Etwas in ihrer Stimme vermochte Nick nicht einzuordnen. Zweifel, Erleichterung, Unsicherheit – es schien eine Mischung aus all diesen Dingen zu sein.
Als sie das Büro verlassen hatte, wandte er sich an Gary. „Ich hoffe, sie sagt zu. Annabelle wäre perfekt für die Rolle. Und wenn sie auch noch ein Kind an der Hand hat …“
„Ja, wirklich eigenartig“, gab Gary zu.
„Wie meinst du das? Eigenartig?“
„Es passt ein bisschen zu gut, findest du nicht? Warum sollte sie das tun? Engagierte Sekretärin hin oder her!“
„Ich weiß nicht, was du meinst“, erwiderte Nick eine Spur gereizt. „Ich nehme an, es ist das Geld, das sie interessiert. Ist das nicht für die meisten Menschen ein starkes Motiv?“
„Du glaubst, sie tut es nur wegen des Geldes?“
„Natürlich. Warum sonst?“ Warum sonst sollte sich eine Frau, die er kaum kannte, bereit erklären, sich als seine Partnerin auszugeben? Auch wenn er sonderbarerweise eine Spur von Enttäuschung bei diesem Gedanken verspürte – Geld regierte schließlich die Welt.
„Da wäre ich mir nicht so sicher“, gab Gary zur Antwort.

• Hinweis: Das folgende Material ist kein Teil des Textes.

Lemma dropLocal_ok base cap k a id : arena_ok base cap k a -> arena_ok base cap k (dropLocal id a).
Proof.
  intros Hok. unfold dropLocal. destruct (blocks a !! id) as [b|] eqn:Hb; [|done].
  destruct (ao_blocks _ _ _ _ Hok id b Hb) as (_ & _ & _ & _ & _ & Hl & Hp).
  destruct (Z.eqb_spec (localRefs b) 0); [done|]. apply releaseIfUnused_ok, set_block_ok; done || lia.
Qed.
Lemma dropPeerHold_ok base cap k a id : arena_ok base cap k a -> arena_ok base cap k (dropPeerHold id a).
Proof.
  intros Hok. unfold dropPeerHold. destruct (blocks a !! id) as [b|] eqn:Hb; [|done].
  destruct (ao_blocks _ _ _ _ Hok id b Hb) as (_ & _ & _ & _ & _ & Hl & Hp).
  destruct (Z.eqb_spec (peerHolds b) 0); [done|]. apply releaseIfUnused_ok, set_block_ok; done || lia.
Qed.
Lemma foldl_ok {B} base cap k (f : Arena -> B -> Arena) l a :
  (forall a x, arena_ok base cap k a -> arena_ok base cap k (f a x)) ->
  arena_ok base cap k a -> arena_ok base cap k (foldl f a l).
Proof. intros Hf. revert a. induction l as [|x l IH]; intros a H; [done|]. by apply IH, Hf. Qed.

Lemma drop_peer_holds_ok base cap k a : arena_ok base cap k a ->
  arena_ok base cap k (mkArena (free a) (inUse a) ((fun b => with_holds b (localRefs b) 0) <$> blocks a)
                               (byAddress a) (nextBlock a)).
Proof.
  intros [H1 H2 H3 H4 H5 H6 H7]. split; cbn; try done.
  - intros c. unfold bcov. rewrite msum_fmap; [apply H1|done].
  - intros i x. rewrite lookup_fmap, fmap_Some. intros (b & Hb & ->). cbn. apply H4 in Hb. intuition lia.
  - intros d i Hd. destruct (H5 d i Hd) as (b & Hb & Hbd). eexists. rewrite lookup_fmap, Hb. done.
  - by rewrite msum_fmap.
Qed.

(** ** The strategy's operations *)

(** One side's state: its region, its capacity and the allocator's invariant. *)
Definition side_ok (cap k : Z) (s : State) : Prop :=
  exists r, own s = Some r /\ cap <= rsize r /\ arena_ok (rdata r) cap k (arena s).

Inductive ShmCall : Type :=
  | CSend (takes : option (list (list byte) -> bool)) (payload : Payload) (address scope : Z)
  | CAllocate (n : Z)
  | CDropLease (id : Z)
  | CFrame (fresh : nat -> list byte) (heap_owner : positive) (body : list byte) (owner : option positive)
  | CReceive (reference : list byte) (lease : positive)
  | CEndScope (scope : Z)
  | CComplete (l : list byte) (opened : option Region)
  | CAttach
  | CClosed.

Definition shm_call (s : State) (c : ShmCall) : State :=
  match c with
  | CSend takes p addr scope => match shm_send takes s p addr scope with Some (s', _, _) => s' | None => s end
  | CAllocate n => (shm_allocate s n).1
  | CDropLease id => drop_lease s id
  | CFrame fresh ho body owner => shm_onPayloadFrame fresh ho s body owner
  | CReceive r lease => (shm_receive s r lease).1
  | CEndScope scope => endScope s scope
  | CComplete l opened => (shm_complete s l opened).1
  | CAttach => shm_attach s
  | CClosed => shm_onClosed s
  end.

Lemma side_ok_with cap k s s' : side_ok cap k s -> own s' = own s -> arena s' = arena s -> side_ok cap k s'.
Proof. intros (r & Hr & Hc & Ha) Ho Haa. exists r. by rewrite Ho, Haa. Qed.
Lemma side_ok_arena cap k k' s a :
  side_ok cap k s -> (forall base, arena_ok base cap k (arena s) -> arena_ok base cap k' a) ->
  side_ok cap k' (set_arena a s).
Proof. intros (r & Hr & Hc & Ha) H. exists r. split; [done|]. split; [done|]. by apply H. Qed.

Lemma rsize_write r o content : 0 <= o -> o + zlen content <= rsize r -> rsize (write_region r o content) = rsize r.
Proof.
  intros Ho Hle. unfold rsize, write_region, zlen in *. cbn. rewrite length_write_at; [done|]. lia.
Qed.

(** A payload's size leaves room for rounding it up to the alignment. *)
Definition call_ok (c : ShmCall) : Prop :=
  match c with CSend _ p _ _ => zlen (bytes p) <= 2 ^ 64 - 64 | _ => True end.

(** The block a copying send uses: allocated by this call, large enough. *)
Lemma allocate_side cap k s n : side_ok cap k s -> k + 2 < 2 ^ 64 ->
  let '(a, id) := allocateBlock (own s) (arena s) n in
  side_ok cap (k + 1) (set_arena a s) /\
  (id = 0 /\ a = arena s \/
   exists b, 0 < id /\ blocks (arena s) !! id = None /\ blocks a = <[id := b]> (blocks (arena s)) /\
     size b = aligned n /\ byAddress a = byAddress (arena s) /\ localRefs b = 0 /\ peerHolds b = 0).
Proof.
  intros (r & Hr & Hc & Ha) Hk. rewrite Hr. pose proof (allocateBlock_ok cap k (arena s) r n Ha Hk) as H.
  destruct (allocateBlock (Some r) (arena s) n) as [a id]. destruct H as [H1 H2]. split; [|done].
  by exists r.
Qed.

Lemma hold_side cap k s id b scope : side_ok cap k s -> blocks (arena s) !! id = Some b ->
  0 <= u32 (peerHolds b + 1) <= k -> side_ok cap k (hold_block s id b scope).
Proof.
  intros Hs Hb Hp. unfold hold_block.
  set (s' := set_arena (set_block id (with_holds b (localRefs b) (u32 (peerHolds b + 1))) (arena s)) s).
  assert (Hs' : side_ok cap k s').
  { apply (side_ok_arena cap k); [done|]. intros base Hok. apply set_block_ok; try done.
    by destruct (ao_blocks _ _ _ _ Hok id b Hb) as (_ & _ & _ & _ & _ & Hl & _). }
  destruct (bool_decide _); [|done]. by apply (side_ok_with cap k s').
Qed.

Annabelle hatte weiche Knie, als sie das Bürogebäude verließ. Sie fühlte sich wie in einem Traum und erwartete jeden Moment, daraus aufzuwachen. Hatte Nick Stephens ihr wirklich angeboten, sie mit nach Griechenland zu nehmen, wo sie vor seinen Eltern seine Frau spielen sollte? Konnte so eine verrückte Idee überhaupt wahr sein?
Als sie an der Haltestelle auf den nächsten Bus wartete, kniff sie sich fest in den Arm. Nein, sie träumte nicht! Sie stand tatsächlich im Berufsverkehr an der Straße, während ein leichter Nieselregen einsetzte und die Scheinwerfer der Autos, die an ihr vorbeifuhren, in verschwommene Lichtscheiben verwandelte.
Zwanzigtausend Pfund!
Sie schüttelte den Kopf. So viel Geld, nur damit sie ihren Chef zu einer Familienfeier begleitete. Es klang einfach zu fantastisch.
Dieses Geld würde die Lösung all ihrer Probleme bedeuten. Sie könnte ohne Weiteres eine anständige Wohnung für ihre Tochter und sich finden. Und darüber hinaus Zeit mit Mia verbringen, auf einer griechischen Insel! Erst einmal waren sie zusammen in den Urlaub gefahren. Im Vorjahr hatten sie ein paar Tage in Brighton an der englischen Südküste verbracht. Es war eine wundervolle Zeit gewesen, unbeschwert und frei von den alltäglichen Sorgen.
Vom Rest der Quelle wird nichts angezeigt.